Machine Learning Usman Roshan Dept. of Computer Science NJIT.
SPAM DETECTION USING MACHINE LEARNING Lydia Song, Lauren Steimle, Xiaoxiao Xu.
Walter Hop Web-shop Order Prediction Using Machine Learning Master’s Thesis Computational Economics.
1 © Goharian & Grossman 2003 Introduction to Data Mining (CS 422) Fall 2010.
Data Mining Techniques
Attention Deficit Hyperactivity Disorder (ADHD) Student Classification Using Genetic Algorithm and Artificial Neural Network S. Yenaeng 1, S. Saelee 2.
Overview DM for Business Intelligence.
Classification with Hyperplanes Defines a boundary between various points of data which represent examples plotted in multidimensional space according.
Some Key Questions about you Data Damian Gordon Brendan Tierney Brian Mac Namee.
Data Mining: Classification & Predication Hosam Al-Samarraie, PhD. Centre for Instructional Technology & Multimedia Universiti Sains Malaysia.
Data Preprocessing Dr. Bernard Chen Ph.D. University of Central Arkansas Fall 2010.
An Investigation of Commercial Data Mining Presented by Emily Davis Supervisor: John Ebden.
Investigating Patterns Cornell Notes & Additional Activities.
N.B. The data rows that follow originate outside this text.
(** * Nuitka function nodes: scopes, function creation, direct calls, releases

    A shallow embedding of [nuitka/nodes/FunctionNodes.py] and
    [nuitka/tree/ReformulationFunctionStatements.py].

    Layout: the data model and the operations come first (one section per
    component, helpers that live in other Nuitka modules are section
    variables or carry a comment naming the module), the theorems follow. *)

From Stdlib Require Import ZArith String List Bool Lia.
From stdpp Require Import base option list gmap strings.

Set Warnings "-register-all".

Open Scope string_scope.
Open Scope list_scope.
Open Scope Z_scope.
Open Scope nat_scope.
Open Scope stdpp_scope.

(* ================================================================== *)
(** * Part I: definitions                                              *)
(* ================================================================== *)

(** ** Python exceptions and fallible results *)

(** The exceptions that the modelled code raises itself ([assert],
    attribute access on [None], a missing dictionary key, iteration over a
    non-iterable constant) and the [TypeError] instances that
    [TooManyArguments] carries.  [assert] statements are modelled as
    executed, which is how Python runs them unless it is started with
    [-O]. *)
Inductive PyException :=
| AssertionError
| AttributeError
| KeyError (key : string)
| TypeError (message : string).

Inductive Result (A : Type) :=
| Ok (value : A)
| Raise (exception : PyException).
Arguments Ok {A} value.
Arguments Raise {A} exception.

#[global] Instance Result_ret : MRet Result := fun _ a => Ok a.
#[global] Instance Result_bind : MBind Result := fun _ _ f m =>
  match m with
  | Ok a => f a
  | Raise e => Raise e
  end.

(** ** Constants, parameter specifications, expression nodes *)

Inductive Constant :=
| ConstNone
| ConstInt (z : Z)
| ConstStr (s : string)
| ConstTuple (items : list Constant)
| ConstDict (items : list (Constant * Constant)).

(** [constant is None] and [constant == {}]. *)
Definition isNoneConstant (c : Constant) : bool :=
  match c with ConstNone => true | _ => false end.

Definition isEmptyDictConstant (c : Constant) : bool :=
  match c with ConstDict [] => true | _ => false end.

(** [ParameterSpec] lives in [nuitka/nodes/ParameterSpecs.py]; the record
    lists the attributes that the accessors used by [FunctionNodes.py]
    return. *)
Record ParameterSpec := {
  normal_args : list string;
  kw_only_args : list string;
  list_star_arg : option string;
  dict_star_arg : option string;
  default_count : nat
}.

Definition getArgumentNames (spec : ParameterSpec) : list string :=
  normal_args spec.
Definition getStarListArgumentName (spec : ParameterSpec) : option string :=
  list_star_arg spec.
Definition getStarDictArgumentName (spec : ParameterSpec) : option string :=
  dict_star_arg spec.
Definition getDefaultCount (spec : ParameterSpec) : nat :=
  default_count spec.

(** Modelled from the spec: [ParameterSpec.getAllNames] is not part of the
    excerpt; every declared name, in the order in which the data model
    lists the categories (positional, keyword-only, list catch-all, dict
    catch-all). *)
Definition getAllNames (spec : ParameterSpec) : list string :=
  normal_args spec ++ kw_only_args spec ++
  option_list (list_star_arg spec) ++ option_list (dict_star_arg spec).

(** The three classes built on [ExpressionFunctionBody]. *)
Inductive BodyKind :=
| FunctionBody
| GeneratorFunctionBody
| ClassBody.

(** What [ExpressionFunctionRef.getFunctionBody()] gives to the code of
    [ExpressionFunctionCreation] and [ExpressionFunctionCall]: these two
    classes read the name, the class of the body, its parameters and
    [mayRaiseException(BaseException)], which [ExpressionFunctionBody]
    forwards to its statement sequence (statement nodes outside the
    excerpt compute it, so its value is recorded here). *)
Record FunctionBodyView := {
  view_name : string;
  view_kind : BodyKind;
  view_parameters : ParameterSpec;
  view_body_mayRaiseException : bool
}.

Definition isGenerator (function_body : FunctionBodyView) : bool :=
  match view_kind function_body with GeneratorFunctionBody => true | _ => false end.

Definition isExpressionClassBody (function_body : FunctionBodyView) : bool :=
  match view_kind function_body with ClassBody => true | _ => false end.

(** [ExpressionFunctionBody.mayRaiseException]:
    [return self.getBody().mayRaiseException(exception_type)]. *)
Definition mayRaiseException (function_body : FunctionBodyView) : bool :=
  view_body_mayRaiseException function_body.

Definition getParameters (function_body : FunctionBodyView) : ParameterSpec :=
  view_parameters function_body.

Record FunctionRef := ExpressionFunctionRef {
  getFunctionBody : FunctionBodyView
}.

(** [ExpressionFunctionRef.getName]. *)
Definition FunctionRef_getName (function_ref : FunctionRef) : string :=
  view_name (getFunctionBody function_ref).

(** Expression nodes.  [ExpressionSideEffects], [ExpressionRaiseException]
    and [ExpressionOutlineBody] are the nodes that the helpers
    [wrapExpressionWithSideEffects],
    [makeRaiseExceptionReplacementExpressionFromInstance] and
    [convertFunctionCallToOutline] build; [ExpressionCall] stands for the
    call nodes of [CallNodes.py], with absent children as [None]. *)
Inductive Expr :=
| ExpressionConstantRef (constant : Constant)
| ExpressionVariableRef (variable_name : string)
| ExpressionMakeTuple (elements : list Expr)
| ExpressionCall (called : Expr) (call_args call_kw : option Expr)
| ExpressionSideEffects (side_effects : list Expr) (expression : Expr)
| ExpressionRaiseException (exception : PyException)
| ExpressionFunctionCreation (function_ref : FunctionRef)
    (defaults : list Expr) (kw_defaults annotations : option Expr)
| ExpressionFunctionCall (function : Expr) (values : list Expr)
| ExpressionOutlineBody (provider : nat) (function_ref : FunctionRef)
    (values : list Expr).

Definition isExpressionConstantRef (node : Expr) : bool :=
  match node with ExpressionConstantRef _ => true | _ => false end.

Definition isExpressionMakeTuple (node : Expr) : bool :=
  match node with ExpressionMakeTuple _ => true | _ => false end.


(** A computation step returns [(node, change_tags, change_desc)]. *)
Definition Replacement : Type := Expr * option string * option string.

Definition unchanged (node : Expr) : Replacement := (node, None, None).

(** The constraint collection is only told about exception exits here. *)
Inductive ExceptionType := BaseException.

Definition ConstraintCollection : Type := list ExceptionType.

Definition onExceptionRaiseExit (exception_type : ExceptionType)
    (constraint_collection : ConstraintCollection) : ConstraintCollection :=
  constraint_collection ++ [exception_type].

(** Modelled from the spec: [wrapExpressionWithSideEffects] is in
    [NodeMakingHelpers.py]; the new node evaluates the given side effects
    and then the new expression, and with nothing to evaluate first it is
    the new expression.  [old_node] only provides the source position. *)
Definition wrapExpressionWithSideEffects (side_effects : list Expr)
    (old_node new_node : Expr) : Expr :=
  match side_effects with
  | [] => new_node
  | _ :: _ => ExpressionSideEffects side_effects new_node
  end.

(** Modelled from the spec: [makeRaiseExceptionReplacementExpressionFromInstance]
    is in [NodeMakingHelpers.py]; a node that raises the given exception
    instance ([expression] only provides the source position). *)
Definition makeRaiseExceptionReplacementExpressionFromInstance
    (expression : Expr) (exception : PyException) : Expr :=
  ExpressionRaiseException exception.

(** Modelled from the spec: [getIterationValues] of constant and tuple
    nodes is outside the excerpt; the elements of a tuple creation, and
    for a constant the constants that iterating over it gives. *)
Definition getIterationValues (node : Expr) : Result (list Expr) :=
  match node with
  | ExpressionMakeTuple elements => Ok elements
  | ExpressionConstantRef (ConstTuple items) =>
      Ok (map ExpressionConstantRef items)
  | ExpressionConstantRef (ConstDict items) =>
      Ok (map (fun item => ExpressionConstantRef (fst item)) items)
  | ExpressionConstantRef (ConstStr s) =>
      Ok (map (fun a => ExpressionConstantRef (ConstStr (String a EmptyString)))
              (list_ascii_of_string s))
  | _ => Raise (TypeError "object is not iterable")
  end.

(** ** Function creation: [ExpressionFunctionCreation] *)

(** [convertNoneConstantOrEmptyDictToNone], the checker of the
    [kw_defaults] child. *)
Definition convertNoneConstantOrEmptyDictToNone (node : option Expr)
    : option Expr :=
  match node with
  | None => None
  | Some (ExpressionConstantRef constant) =>
      if isNoneConstant constant then None
      else if isEmptyDictConstant constant then None
      else node
  | Some _ => node
  end.

(** [ExpressionFunctionCreation.__init__]: children are stored after their
    checkers ran. *)
Definition makeExpressionFunctionCreation (function_ref : FunctionRef)
    (defaults : list Expr) (kw_defaults annotations : option Expr) : Expr :=
  ExpressionFunctionCreation function_ref defaults
    (convertNoneConstantOrEmptyDictToNone kw_defaults) annotations.

(** The class attributes [kw_defaults_before_defaults] and
    [named_children]; [computeExpression] below reads neither. *)
Definition kw_defaults_before_defaults (python_version : Z) : bool :=
  (python_version <? 340)%Z.

Definition named_children (python_version : Z) : list string :=
  if kw_defaults_before_defaults python_version
  then ["kw_defaults"; "defaults"; "annotations"; "function_ref"]
  else ["defaults"; "kw_defaults"; "annotations"; "function_ref"].

(** [ExpressionFunctionCreation.getName]. *)
Definition getName (self : Expr) : string :=
  match self with
  | ExpressionFunctionCreation function_ref _ _ _ =>
      FunctionRef_getName function_ref
  | _ => ""
  end.

Section FunctionCreation.

(** [node.willRaiseException(BaseException)], computed by the node
    classes outside the excerpt. *)
Variable willRaiseException : Expr -> bool.

(** The loop [for default in defaults]: the first default that will
    raise ends the computation; the loop body never appends to
    [side_effects], so every iteration sees the list it started with. *)
Fixpoint computeExpression_defaults (self : Expr) (side_effects : list Expr)
    (defaults : list Expr) : option Replacement :=
  match defaults with
  | [] => None
  | default :: rest =>
      if willRaiseException default then
        Some (wrapExpressionWithSideEffects side_effects self default,
              Some "new_raise", Some "Default value contains raise.")
      else computeExpression_defaults self side_effects rest
  end.

(** [ExpressionFunctionCreation.computeExpression]. *)
Definition computeExpression (self : Expr) : Replacement :=
  match self with
  | ExpressionFunctionCreation function_ref defaults kw_defaults annotations =>
      let side_effects := [] in
      match computeExpression_defaults self side_effects defaults with
      | Some replacement => replacement
      | None =>
          let after_kw_defaults :=
            match kw_defaults with
            | Some kw =>
                if willRaiseException kw then
                  inl (wrapExpressionWithSideEffects side_effects self kw,
                       Some "new_raise",
                       Some "Keyword default values contain raise.")
                else inr (side_effects ++ [kw])
            | None => inr side_effects
            end in
          match after_kw_defaults with
          | inl replacement => replacement
          | inr side_effects =>
              match annotations with
              | Some ann =>
                  if willRaiseException ann then
                    (wrapExpressionWithSideEffects side_effects self ann,
                     Some "new_raise", Some "Annotation values contain raise.")
                  else unchanged self
              | None => unchanged self
              end
          end
      end
  | _ => unchanged self
  end.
Text Categorization With Support Vector Machines: Learning With Many Relevant Features By Thornsten Joachims Presented By Meghneel Gore.
Random Forests Ujjwol Subedi. Introduction What is Random Tree? ◦ Is a tree constructed randomly from a set of possible trees having K random features.
Data Mining and Decision Support
***Classification Model*** Hosam Al-Samarraie, PhD. CITM-USM.
Competition II: Springleaf Sha Li (Team leader) Xiaoyan Chong, Minglu Ma, Yue Wang CAMCOS Fall 2015 San Jose State University.
Combining multiple learners Usman Roshan. Decision tree From Alpaydin, 2010.
Learning Kernel Classifiers 1. Introduction Summarized by In-Hee Lee.
Research Methodology Lecture No :32 (Revision Chapters 8,9,10,11,SPSS)
Multi-Class Sentiment Analysis with Clustering and Score Representation Yan Zhu.
PREDICTING SONG HOTNESS
Machine Learning Usman Roshan Dept. of Computer Science NJIT.
Pattern Recognition Lecture 20: Data Mining 2 Dr. Richard Spillman Pacific Lutheran University.
Usman Roshan Dept. of Computer Science NJIT
Collage Score Card & Software defect prediction
PhD at CSE: Overview CSE department offers Doctoral degree in the Computer Science (CS) or Computer Engineering areas (CpE) at both MS to PhD and BS to.
Data Mining, Machine Learning, Data Analysis, etc. scikit-learn
A Smart Tool to Predict Salary Trends of H1-B Holders
Restaurant Revenue Prediction using Machine Learning Algorithms
Machine Learning with Spark MLlib
JMP Discovery Summit 2016 Janet Alvarado
Fast Kernel-Density-Based Classification and Clustering Using P-Trees
Trees, bagging, boosting, and stacking
Table 1. Advantages and Disadvantages of Traditional DM/ML Methods
Supervised Time Series Pattern Discovery through Local Importance
Performance Measures II
Author: Tianyu Wang and Li-Chiou Chen Presenter: Tianyu Wang
Gerd Kortemeyer, William F. Punch
TOP DM 10 Algorithms C4.5 C 4.5 Research Issue:
TED Talks – A Predictive Analysis Using Classification Algorithms
Tutorial for LightSIDE
Report on Data Cleaning Framework
CSCI N317 Computation for Scientific Applications Unit Weka
Data Mining, Machine Learning, Data Analysis, etc. scikit-learn
Somi Jacob and Christian Bach
Data Mining, Machine Learning, Data Analysis, etc. scikit-learn
Analysis for Predicting the Selling Price of Apartments Pratik Nikte
False discovery rate estimation
Predicting Loan Defaults
Usman Roshan Dept. of Computer Science NJIT
Analysis on Accelerated Learning Cohorts
Earthquake Prediction
Credit Card Fraudulent Transaction Detection
Presentation transcript:

Admission Prediction System Guided By: Prof. Meiliu Lu Presented By: Aaishwary Vadodariya Anand Rawat Jaidipkumar Patel Jay Bibodi

Over-View Problem Statement Goals Data Overview Data Issues Data Pre-processing Model Implementation Demonstration Statistical Results & Visual Analysis Future Enhancement References

Problem Statement Problem 1: Problem 2: Aragon is an International Student who wants to pursue his Masters Degree in the US He knows the requirements of each college he wants to apply to He has given all his exams and is now ready to apply Problem 2: University of Gondor has close to 1000 applicants for admission If each application takes 5 hours manually, then the whole set would take close to 5000 hours approximately This can be avoided by using data of previous admits and rejects.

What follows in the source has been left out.